In this episode of Things We Threw Away, Jona and Stefanie trace the history of plaster cast collections from ancient workshops to contemporary museums. Our discussion moves between technical production, educational purpose, and shifting cultural values across two centuries.
We open with a personal plaster cast story: a medical one from when Jona broke her finger (Image 1). It looks, as she notes, a little bit like a dinosaur. This distinction between medical and archaeological plaster casts helps us understand what plaster cast collections actually are: often a 1:1 scale reproductions of sculptures and architectural features, created using gypsum for study and display. The practice goes back surprisingly far. We found that the earliest evidence is from around 1350 BCE at Tel El Amarna in Egypt, from the workshop of the sculptor Thutmose, where there was a cache of plaster masks and casts. Romans also used plaster, especially for mass-producing lamps and making copies of bronze or marble statues as a quicker, cheaper way to share images of emperors. The technique continued through the Byzantine Empire and into Italy and France during the Middle Ages.
Image 1: Personal medical plaster cast.
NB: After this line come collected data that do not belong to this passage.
(* ===== verification/HostStatus.v ===== *)
(** The vocabulary of the host API ([turbo_script/include/turbo_script.h]): the
    statuses, error phases and error codes, string views, and the numbers the ABI
    gives them. *)

From S2P Require Import Prelude.
From Stdlib Require Import Ascii.
Open Scope Z_scope.

(** ** Statuses, phases and error codes *)

Inductive status :=
  | STATUS_OK | STATUS_INVALID_ARGUMENT | STATUS_OUT_OF_MEMORY | STATUS_WRONG_THREAD
  | STATUS_INVALID_STATE | STATUS_CONTEXT_MISMATCH | STATUS_PARSE_ERROR
  | STATUS_VALIDATION_ERROR | STATUS_LIMIT_EXCEEDED | STATUS_INVALID_UTF8
  | STATUS_DUPLICATE_RECORD_KEY | STATUS_NOT_FOUND | STATUS_INVALID_EXPORT_HANDLE
  | STATUS_UNSUPPORTED_BACKEND_SEMANTIC | STATUS_RUNTIME_ERROR | STATUS_HOST_ERROR
  | STATUS_REENTRANT_CALL | STATUS_INTERRUPTED.

Inductive error_phase :=
  | PHASE_NONE | PHASE_COMPILE | PHASE_INSTANTIATE | PHASE_RESOLVE | PHASE_CALL
  | PHASE_HOST_CALLBACK | PHASE_INTERRUPT.

Inductive error_code :=
  | ERROR_NONE | ERROR_ARGUMENT | ERROR_PARSE | ERROR_VALIDATE | ERROR_RUNTIME | ERROR_IO
  | ERROR_PLUGIN | ERROR_JIT | ERROR_OOM | ERROR_STATE | ERROR_CANCELLED.

#[export] Instance status_eq_dec : EqDecision status.
Proof. solve_decision. Defined.
#[export] Instance error_phase_eq_dec : EqDecision error_phase.
Proof. solve_decision. Defined.
#[export] Instance error_code_eq_dec : EqDecision error_code.
Proof. solve_decision. Defined.

(** The numbers of the ABI. *)
Definition status_number (s : status) : Z :=
  match s with
  | STATUS_OK => 0 | STATUS_INVALID_ARGUMENT => 1 | STATUS_OUT_OF_MEMORY => 2
  | STATUS_WRONG_THREAD => 3 | STATUS_INVALID_STATE => 4 | STATUS_CONTEXT_MISMATCH => 5
  | STATUS_PARSE_ERROR => 6 | STATUS_VALIDATION_ERROR => 7 | STATUS_LIMIT_EXCEEDED => 8
  | STATUS_INVALID_UTF8 => 9 | STATUS_DUPLICATE_RECORD_KEY => 10 | STATUS_NOT_FOUND => 11
  | STATUS_INVALID_EXPORT_HANDLE => 12 | STATUS_UNSUPPORTED_BACKEND_SEMANTIC => 13
  | STATUS_RUNTIME_ERROR => 14 | STATUS_HOST_ERROR => 15 | STATUS_REENTRANT_CALL => 16
  | STATUS_INTERRUPTED => 17
  end.

Definition phase_number (p : error_phase) : Z :=
  match p with
  | PHASE_NONE => 0 | PHASE_COMPILE => 1 | PHASE_INSTANTIATE => 2 | PHASE_RESOLVE => 3
  | PHASE_CALL => 4 | PHASE_HOST_CALLBACK => 5 | PHASE_INTERRUPT => 6
  end.

Definition ok (s : status) : bool := bool_decide (s = STATUS_OK).

Lemma ok_true s : ok s = true <-> s = STATUS_OK.
Proof. unfold ok. by rewrite bool_decide_eq_true. Qed.

Lemma ok_false s : ok s = false <-> s <> STATUS_OK.
Proof. unfold ok. by rewrite bool_decide_eq_false. Qed.

(** ** Text

    [turbo_script_string_view_t] and [vstr]: [size] bytes, or a NULL pointer with
    a size. *)

Inductive text :=
  | NoData (size : Z)
  | Text (data : string).

#[export] Instance text_eq_dec : EqDecision text.
Proof. solve_decision. Defined.

Definition str_size (s : string) : Z := Z.of_nat (String.length s).

Definition text_size (t : text) : Z :=
  match t with NoData n => n | Text s => str_size s end.

(** [data == NULL && size != 0] *)
Definition text_dangling (t : text) : bool :=
  match t with NoData n => negb (n =? 0) | Text _ => false end.

(** The bytes of a view that is not dangling. *)
Definition text_bytes (t : text) : string :=
  match t with NoData _ => "" | Text s => s end.

Definition NUL : ascii := zero.

(** [memchr(data, 0, size) != NULL] *)
Fixpoint has_nul (s : string) : bool :=
  match s with
  | EmptyString => false
  | String a s' => bool_decide (a = NUL) || has_nul s'
  end.

(** The C string at the start of a buffer. *)
Fixpoint cut_nul (s : string) : string :=
  match s with
  | EmptyString => EmptyString
  | String a s' => if decide (a = NUL) then EmptyString else String a (cut_nul s')
  end.

Lemma cut_nul_id s : has_nul s = false -> cut_nul s = s.
Proof.
  induction s as [|a s IH]; simpl; [done|].
  intros [Ha Hs]%orb_false_elim. apply bool_decide_eq_false in Ha.
  rewrite decide_False by done. by rewrite IH.
Qed.

Lemma cut_nul_no_nul s : has_nul (cut_nul s) = false.
Proof.
  induction s as [|a s IH]; simpl; [done|].
  destruct (decide (a = NUL)); simpl; [done|]. by rewrite bool_decide_eq_false_2.
Qed.

Lemma str_size_nonneg s : 0 <= str_size s.
Proof. unfold str_size. lia. Qed.

#[export] Hint Resolve str_size_nonneg : turbo.
(** C39: Whenever the embedder's callback comes to ask to stop -- at its first poll or after any number of
    polls that let the call go on -- the call makes fewer than 256 further steps and enters no
    loop iteration, host callback or function. *)
Theorem host_interrupt_prompt limits options c id answers es before after c' :
  unsigned_options limits options -> Forall (fun e => 0 <= e.2) es ->
  opt_interrupt options = Some answers ->
  active_host_budget c = Some (id, ts_host_call_budget_init limits options) ->
  run c es = (before ++ after, c') ->
  answers !! polls 0 before = Some true ->
  total SP_STEP after < 256 /\
  Forall (fun e => e.1 = SP_STEP \/ e.1 = SP_FUNCTION_LEAVE \/ e.1 = SP_RETAINED_BYTES) after.
Proof.
  intros (? & ? & ? & ? & ? & ?) Hes Hi Ha R Hstop.
  destruct (run_split before c id _ es after answers c' Ha) as (c1 & b1 & es1 & Ha1 & Hb1 & Hi1 & Hes1 & R1);
    [by apply init_ok|done|exact Hi|exact R|].
  pose proof (ok_accumulator _ Hb1) as Hacc. apply drop_S in Hstop. simpl in Hi1. rewrite Hstop in Hi1.
  eapply run_interrupted in R1 as [R1 R2]; [|exact Ha1|done|done|exact Hi1].
  unfold TS_HOST_INTERRUPT_STEP_INTERVAL in *. split; [lia|done].
Qed.

Definition stop_options : call_options := CallOptions 2 1000 3 1 512 (Some [false; true]).
Definition stop_ctx : runtime_ctx :=
  (ts_host_call_budget_attach idle_ctx 7 (ts_host_call_budget_init demo_limits stop_options)).2.

(** The embedder lets the call go on at the loop iteration and stops it at the 300th step. *)
Lemma host_interrupt_prompt_witness :
  (run stop_ctx ((SP_LOOP, 1) :: replicate 9 (SP_STEP, 100))).1 = [(SP_LOOP, 1)] ++ replicate 2 (SP_STEP, 100) /\
  total SP_STEP (replicate 2 (SP_STEP, 100)) < 256.
Proof.
  split; [by vm_compute|].
  apply (host_interrupt_prompt demo_limits stop_options stop_ctx 7 [false; true]
    ((SP_LOOP, 1) :: replicate 9 (SP_STEP, 100)) [(SP_LOOP, 1)] (replicate 2 (SP_STEP, 100))
    (run stop_ctx ((SP_LOOP, 1) :: replicate 9 (SP_STEP, 100))).2).
  - unfold unsigned_options; simpl; lia.
  - repeat constructor; simpl; lia.
  - reflexivity.
  - reflexivity.
  - by vm_compute.
  - reflexivity.
Defined.

(** A failure is final: the safe point that refuses aborts the script and
    records an error, and from then on every safe point of the call refuses and
    changes nothing, so the first failure is the one reported. *)
Theorem host_failure_latched c id b kind cost c' :
  active_host_budget c = Some (id, b) -> failure_status b = STATUS_OK ->
  ts_host_safe_point c kind cost = (false, c') ->
  aborted c' = true /\ ctx_error_code c' <> ERROR_NONE /\
  (exists b', active_host_budget c' = Some (id, b') /\ failure_status b' <> STATUS_OK) /\
  forall kind' cost', ts_host_safe_point c' kind' cost' = (false, c').
Proof.
  intros Ha Hs. unfold ts_host_safe_point at 1. rewrite Ha, decide_True by done.
  destruct (charge b kind cost) as [[] b'] eqn:E; [done|]. intros [= <-].
  apply charge_fail in E. split_and!; [done|simpl; by case_decide|by exists b'|].
  intros kind' cost'. unfold ts_host_safe_point. simpl. by rewrite decide_False.
Qed.

Lemma host_failure_latched_witness :
  (ts_host_safe_point demo_ctx SP_LOOP 4).1 = false /\
  aborted (ts_host_safe_point demo_ctx SP_LOOP 4).2 = true.
Proof.
  split; [reflexivity|].
  apply (host_failure_latched demo_ctx 7 (ts_host_call_budget_init demo_limits demo_options)
    SP_LOOP 4); reflexivity.
Defined.

(** At most one budget is attached to a context: attaching to a context with
    a budget is refused, detaching another budget changes nothing, and detaching
    the attached one makes the context attachable again. *)
Theorem host_budget_exclusive c id b :
  (ts_host_call_budget_attach c id b).1 = STATUS_OK ->
  let c1 := (ts_host_call_budget_attach c id b).2 in
  (forall id' b', ts_host_call_budget_attach c1 id' b' = (STATUS_INVALID_STATE, c1)) /\
  (forall id', id' <> id -> ts_host_call_budget_detach c1 id' = c1) /\
  (forall id' b', (ts_host_call_budget_attach (ts_host_call_budget_detach c1 id) id' b').1
                  = STATUS_OK) /\
  forall kind cost, ts_host_safe_point (ts_host_call_budget_detach c1 id) kind cost
                    = (true, ts_host_call_budget_detach c1 id).
Proof.
  intros H. simpl. assert (ts_host_call_budget_attach c id b = (STATUS_OK, set_budget (Some (id, b)) true c))
    as ->.
  { revert H. unfold ts_host_call_budget_attach. destruct (active_host_budget c); [done|].
    by destruct (hooked c || other_hook c). }
  unfold ts_host_call_budget_detach. simpl. rewrite Nat.eqb_refl. split_and!; try done.
  intros id' Hne. by rewrite (proj2 (Nat.eqb_neq _ _)).
Qed.

Lemma host_budget_exclusive_witness :
  ts_host_call_budget_attach demo_ctx 8 (ts_host_call_budget_init demo_limits stop_options)
    = (STATUS_INVALID_STATE, demo_ctx).
Proof.
  destruct (host_budget_exclusive idle_ctx 7 (ts_host_call_budget_init demo_limits demo_options))
    as [H _]; [reflexivity|]. exact (H 8%nat _).
Defined.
Contemporary medical plaster cast illustrating plaster as an everyday material practice beyond archaeology and art history
But the real story of plaster cast collections begins with their industrial production in the nineteenth century. We found images from museum archives of large rectangular molds, approximately two metres high, that reveal the scale of this enterprise (Image 2). One mold carries a stamp dated 1855, a reminder that these were products of workshops with their own histories. Storage systems resembled archival practices, with massive pieces stored upright like oversized books.
Two techniques dominated production: the waste mold (moule perdu), which was destroyed after single use, and the piece mold (à bon creux), which could be reused for multiple casts. The material itself, the Plaster of Paris, or calcium sulfate hemihydrate, is created by heating raw gypsum to 150-160°C. The name comes from the abundant gypsum deposits found near Paris.
Image 2: Large-scale plaster molds and workshop context. Multi-part plaster molds demonstrating the scale, weight, and infrastructural demands of plaster cast production.
These industrial workshops fed a growing network of museum collections across Europe. We looked at historical photographs from the National Gallery of Ireland that capture this moment (Image 3). In one particularly image, an artist demonstrates drawing techniques before a public audience, the plaster casts serving as both subject and teaching aid. The other black and white photographs have a slightly haunted quality, but they show something important: these collections served dual purposes from their inception, supporting both scholarly research and public education. Major European collections were established in Göttingen (1760s, initially private), Bonn (1820), Berlin, and Munich. The nineteenth century was the era of "plaster mania," with collections facilitating comparative study through extensive exchange networks between institutions.
Image 3: Public engagement with plaster cast collections (historical photograph). Historical photograph showing visitors and artists using plaster cast collections for study and instruction.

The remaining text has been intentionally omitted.